Poster Presentation 11th Australian Peptide Conference 2015

Analysing defensin sequence space to inform engineering (#164)

Thomas Shafee 1 , Marilyn Anderson 1
  1. La Trobe University, Bundoora, VIC, Australia

Plant defensins are a diverse family of small, disulphide-rich, innate immunity proteins. They are part of a larger superfamily that includes fungal and invertebrate antimicrobial proteins, as well as plant signalling proteins and arthropod toxins. They also achieve these varied functions via an array of mechanisms including membrane disruption, enzyme and ion channel inhibition, and receptor binding. However, the relationship between sequence, structure and function is currently poorly understood and orders of magnitude more sequences are known than have been characterised. 
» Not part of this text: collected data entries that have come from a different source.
(** C7. A booking that settles at finalAmount earns
    floor(finalAmount / 1000) points.  When that is positive, one grant
    of that amount is added to the ledger, unused, earned by the user,
    and the balance goes up by the same amount; when it is zero, no
    grant is added.  The grant expires at the instant
    [setMonth(getMonth() + 3)] gives for the time of the credit: three
    months on by the calendar of the host, which is 89 to 92 days later
    on its clock, and as many after the credit give or take what the
    offset of its zone moves by.  The rows already in the ledger keep
    their ids and amounts.  (A booking that earns points has spent
    none.) *)
Theorem C7_points_earned env userId d s t s' :
  bookTickets env userId d s = (Ok t, s') ->
  let earned := Transaction.finalAmount t / 1000 in
  calculatePoints (Transaction.finalAmount t) = earned
  /\ 0 <= earned
  /\ (0 < earned -> Transaction.pointsUsed t <= 0)
  /\ (exists kept fresh,
        points s' = kept ++ fresh
        /\ map Point.id kept = map Point.id (points s)
        /\ map Point.amount kept = map Point.amount (points s)
        /\ (earned = 0 -> fresh = [])
        /\ (0 < earned ->
            exists g,
              fresh = [g]
              /\ Point.amount g = earned
              /\ Point.earnedById g = Some userId
              /\ Point.isUsed g = false
              /\ Point.expiresAt g
                 = JSDate.setMonth (LocalTZA env) (creditClock env)
                     (JSDate.getMonth (LocalTZA env) (creditClock env) + 3)
              /\ (exists local,
                    Point.expiresAt g = JSDate.UTC (LocalTZA env) local
                    /\ 89 * JSDate.msPerDay
                       <= local - JSDate.LocalTime (LocalTZA env)
                                    (creditClock env)
                       <= 92 * JSDate.msPerDay)
              /\ (forall shift,
                    (forall a b,
                       Z.abs (LocalTZA env a true - LocalTZA env b false)
                       <= shift) ->
                    89 * JSDate.msPerDay - shift
                    <= Point.expiresAt g - creditClock env
                    <= 92 * JSDate.msPerDay + shift)))
  /\ (forall balance,
        balanceOf userId s = Some balance ->
        balanceOf userId s'
        = Some (balance - Z.max 0 (Transaction.pointsUsed t) + earned)).
Proof.
  intros H earned.
  pose proof (price_identity _ _ _ _ _ _ H) as (_ & _ & Hfinal).
  assert (0 <= earned) as Hearned by now apply calculatePoints_nonneg.
  apply bookTickets_Ok in H
    as (event & user & totalAmount & ticketUpdates & discountAmount
        & usedCoupons & _ & -> & -> & _ & _ & Hboth).
  set (t := transactionOf env userId d user totalAmount discountAmount) in *.
  split; [reflexivity |]. split; [exact Hearned |].
  split.
  { intros Hpos. apply spendsAndEarns_false in Hboth as [Hused | Hsmall];
      [exact Hused |].
    exfalso. subst earned.
    pose proof (Z.div_lt_upper_bound (Transaction.finalAmount t) 1000 1
                  eq_refl ltac:(lia)). lia. }
  unfold settled. cbn [inTx]. fold t. fold (calculatePoints (Transaction.finalAmount t)).
  change (calculatePoints (Transaction.finalAmount t)) with earned.
  destruct (before_debit_frame env userId d user totalAmount ticketUpdates
              discountAmount usedCoupons s) as [Husers Hpoints].
  fold t in Husers, Hpoints.
  set (x := couponsWritten (Transaction.id t) usedCoupons _) in *.
  destruct (points_debited env userId (Transaction.pointsUsed t) x)
    as [Hids Hamounts].
  rewrite Hpoints in Hids, Hamounts.
  split.
  - exists (points (debited env userId (Transaction.pointsUsed t) x)).
    unfold credited.
    destruct (0 <? earned) eqn:Hpos.
    + eexists. split; [reflexivity |]. repeat split; auto.
      * apply Z.ltb_lt in Hpos. lia.
      * intros _. eexists. split; [reflexivity |].
        cbn [grant Point.amount Point.earnedById Point.isUsed Point.expiresAt].
        do 4 (split; [reflexivity |]).
        split.
        -- destruct (setMonth_three_months (LocalTZA env) (creditClock env))
             as (local & E & Hlocal & _).
           exists local. split; assumption.
        -- intros shift Hshift.
           now apply setMonth_three_months_shift.
    + exists []. cbn [points]. rewrite app_nil_r. repeat split; auto.
      apply Z.ltb_ge in Hpos. lia.
  - intros balance Hbal.
    rewrite balanceOf_credited by exact Hearned.
    rewrite balanceOf_debited.
    rewrite (balanceOf_users userId x s Husers), Hbal. reflexivity.
Qed.

Lemma C7_points_earned_witness :
  exists t s',
    bookTickets Sample.env Sample.alice Sample.paidInFull Sample.store
    = (Ok t, s')
    /\ Transaction.finalAmount t / 1000 = 6
    /\ balanceOf Sample.alice s' = Some (5000 - Z.max 0 0 + 6)
    /\ exists kept g,
         points s' = kept ++ [g]
         /\ Point.amount g = 6
         /\ 89 * JSDate.msPerDay
            <= Point.expiresAt g - creditClock Sample.env
            <= 92 * JSDate.msPerDay.
Proof.
  do 2 eexists.
  match goal with
  | |- bookTickets _ _ _ _ = (Ok ?t, ?s') /\ _ =>
      assert (bookTickets Sample.env Sample.alice Sample.paidInFull Sample.store
              = (Ok t, s')) as Hbook by (vm_compute; reflexivity)
  end.
  split; [exact Hbook |].
  destruct (C7_points_earned Sample.env Sample.alice Sample.paidInFull
              Sample.store _ _ Hbook)
    as (_ & _ & _ & (kept & fresh & Hpoints & _ & _ & _ & Hone) & Hbalance).
  split; [reflexivity |].
  split; [apply (Hbalance 5000); vm_compute; reflexivity |].
  destruct Hone as (g & -> & Hamount & _ & _ & _ & _ & Hshift);
    [vm_compute; reflexivity |].
  exists kept, g. split; [exact Hpoints |]. split; [exact Hamount |].
  assert (forall a b : Z,
            Z.abs (LocalTZA Sample.env a true - LocalTZA Sample.env b false)
            <= 0) as Hutc by (intros a b; vm_compute; discriminate).
  specialize (Hshift 0 Hutc). lia.
Defined.

(** Scenario 4: a final amount of 2500 earns two points. *)
Example scenario_4 : calculatePoints 2500 = 2.
Proof. reflexivity. Qed.

(** A grant credited on 2024-11-30 expires on 2025-03-02 on a host that
    keeps UTC: the thirtieth day of a February carries into March. *)
Example three_months_from_november_30 :
  JSDate.setMonth JSDate.utc 1732924800000
    (JSDate.getMonth JSDate.utc 1732924800000 + 3)
  = 1740873600000.
Proof. reflexivity. Qed.

(** On a host that keeps the time of New York, a grant credited on
    2025-02-01 at noon expires on 2025-05-01 at noon, and daylight
    saving has begun in between: that is an hour less than 89 days
    later. *)
Example three_months_across_daylight_saving :
  let credit := 1738429200000 in
  JSDate.setMonth Sample.newYork credit
    (JSDate.getMonth Sample.newYork credit + 3)
  = credit + 89 * JSDate.msPerDay - 3600000.
Proof. reflexivity. Qed.

(** C8. A booking for an event that does not exist, or whose status is
    not PUBLISHED, fails with an error of kind EventNotBookable, and the
    store is left exactly as it was. *)
Theorem C8_event_not_bookable env userId d s :
  (forall event,
     find (fun e => String.eqb (Event.id e) (eventId d)) (events s) = Some event ->
     Event.status event <> EventStatus.PUBLISHED) ->
  exists e,
    bookTickets env userId d s = (Err e, s)
    /\ kind e = Some EventNotBookable.
Proof.
  intros Hev. unfold bookTickets, run_transaction, callback.
  unfold bind at 1. unfold txRead at 1. cbn [inTx].
  destruct (find _ (events s)) as [event |] eqn:Hfind.
  - unfold bind at 1. unfold txRead at 1.
    destruct (EventStatus.eqb (Event.status event) EventStatus.PUBLISHED) eqn:Hst.
    + apply status_eqb_PUBLISHED in Hst. now destruct (Hev event).
    + cbn [negb]. cbv beta iota. unfold throw. cbn [outside].
      exists Event_is_not_available_for_booking. split; reflexivity.
  - unfold throw. cbn [outside].
    exists Event_not_found. split; reflexivity.
Qed.

Lemma C8_event_not_bookable_witness :
  exists e,
    bookTickets Sample.env Sample.alice Sample.draftBooking Sample.store
    = (Err e, Sample.store)
    /\ kind e = Some EventNotBookable.
Proof.
  apply (C8_event_not_bookable Sample.env Sample.alice Sample.draftBooking
           Sample.store).
  intros event H. vm_compute in H. injection H as <-. discriminate.
Defined.
Definition set_optimizer_G (v : option nat) (x : SRGANModel) : SRGANModel :=
  {| opt := opt x; device := device x; is_train := is_train x;
     schedulers := schedulers x; optimizers := optimizers x;
     netG := netG x; netD := netD x; netF := netF x;
     cri_pix := cri_pix x; l_pix_w := l_pix_w x; cri_fea := cri_fea x;
     l_fea_w := l_fea_w x; cri_gan := cri_gan x; l_gan_w := l_gan_w x;
     D_update_ratio := D_update_ratio x;
     D_init_iters := D_init_iters x; random_pt := random_pt x;
     cri_gp := cri_gp x; l_gp_w := l_gp_w x; optimizer_G := v;
     optimizer_D := optimizer_D x; log_dict := log_dict x;
     var_L := var_L x; var_H := var_H x; var_ref := var_ref x;
     fake_H := fake_H x |}.

Definition set_optimizer_D (v : option nat) (x : SRGANModel) : SRGANModel :=
  {| opt := opt x; device := device x; is_train := is_train x;
     schedulers := schedulers x; optimizers := optimizers x;
     netG := netG x; netD := netD x; netF := netF x;
     cri_pix := cri_pix x; l_pix_w := l_pix_w x; cri_fea := cri_fea x;
     l_fea_w := l_fea_w x; cri_gan := cri_gan x; l_gan_w := l_gan_w x;
     D_update_ratio := D_update_ratio x;
     D_init_iters := D_init_iters x; random_pt := random_pt x;
     cri_gp := cri_gp x; l_gp_w := l_gp_w x;
     optimizer_G := optimizer_G x; optimizer_D := v;
     log_dict := log_dict x; var_L := var_L x; var_H := var_H x;
     var_ref := var_ref x; fake_H := fake_H x |}.

Definition set_log_dict (v : option (list (string * tensor))) (x : SRGANModel) : SRGANModel :=
  {| opt := opt x; device := device x; is_train := is_train x;
     schedulers := schedulers x; optimizers := optimizers x;
     netG := netG x; netD := netD x; netF := netF x;
     cri_pix := cri_pix x; l_pix_w := l_pix_w x; cri_fea := cri_fea x;
     l_fea_w := l_fea_w x; cri_gan := cri_gan x; l_gan_w := l_gan_w x;
     D_update_ratio := D_update_ratio x;
     D_init_iters := D_init_iters x; random_pt := random_pt x;
     cri_gp := cri_gp x; l_gp_w := l_gp_w x;
     optimizer_G := optimizer_G x; optimizer_D := optimizer_D x;
     log_dict := v; var_L := var_L x; var_H := var_H x;
     var_ref := var_ref x; fake_H := fake_H x |}.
Design and engineering of defensins has been hampered by our limited understanding of the relationship between their sequence, structure and function. We address this shortfall by mining existing diversity and using evolution to inform engineering. In order to do this we have had to develop new methods of cysteine-rich protein sequence alignment and analysis, as traditional phylogenetic methods are inadequate for such divergent sequence. We adapt some of the principals of peptide quantities structure-activity relationship analysis (QSAR) to proteins with more complex and variable structures and mechanisms. Multivariate analysis of protein sequence space allows us to categorise defensins into naturally occurring clusters. 

We are investigating both the clusters in defensin sequence space, as well as the voids between them. To map the most poorly described regions of the sequence space we are biochemically characterising the most divergent plant defensins. We have found that defensins with even the most diverse sequence properties can have antimicrobial functions. We are currently investigating whether this variation represents neofunctionalisation to different targets or mechanism of action, or whether it is reflective of extreme genetic drift for the same function. Complementing this, we are investigating the densely-populated sequence space clusters by designing sequences that represent archetypes of that cluster. These archetypes may be a viable alternative to the highly successful technique of ancestral sequence reconstruction for engineering increased activity, promiscuity and stability.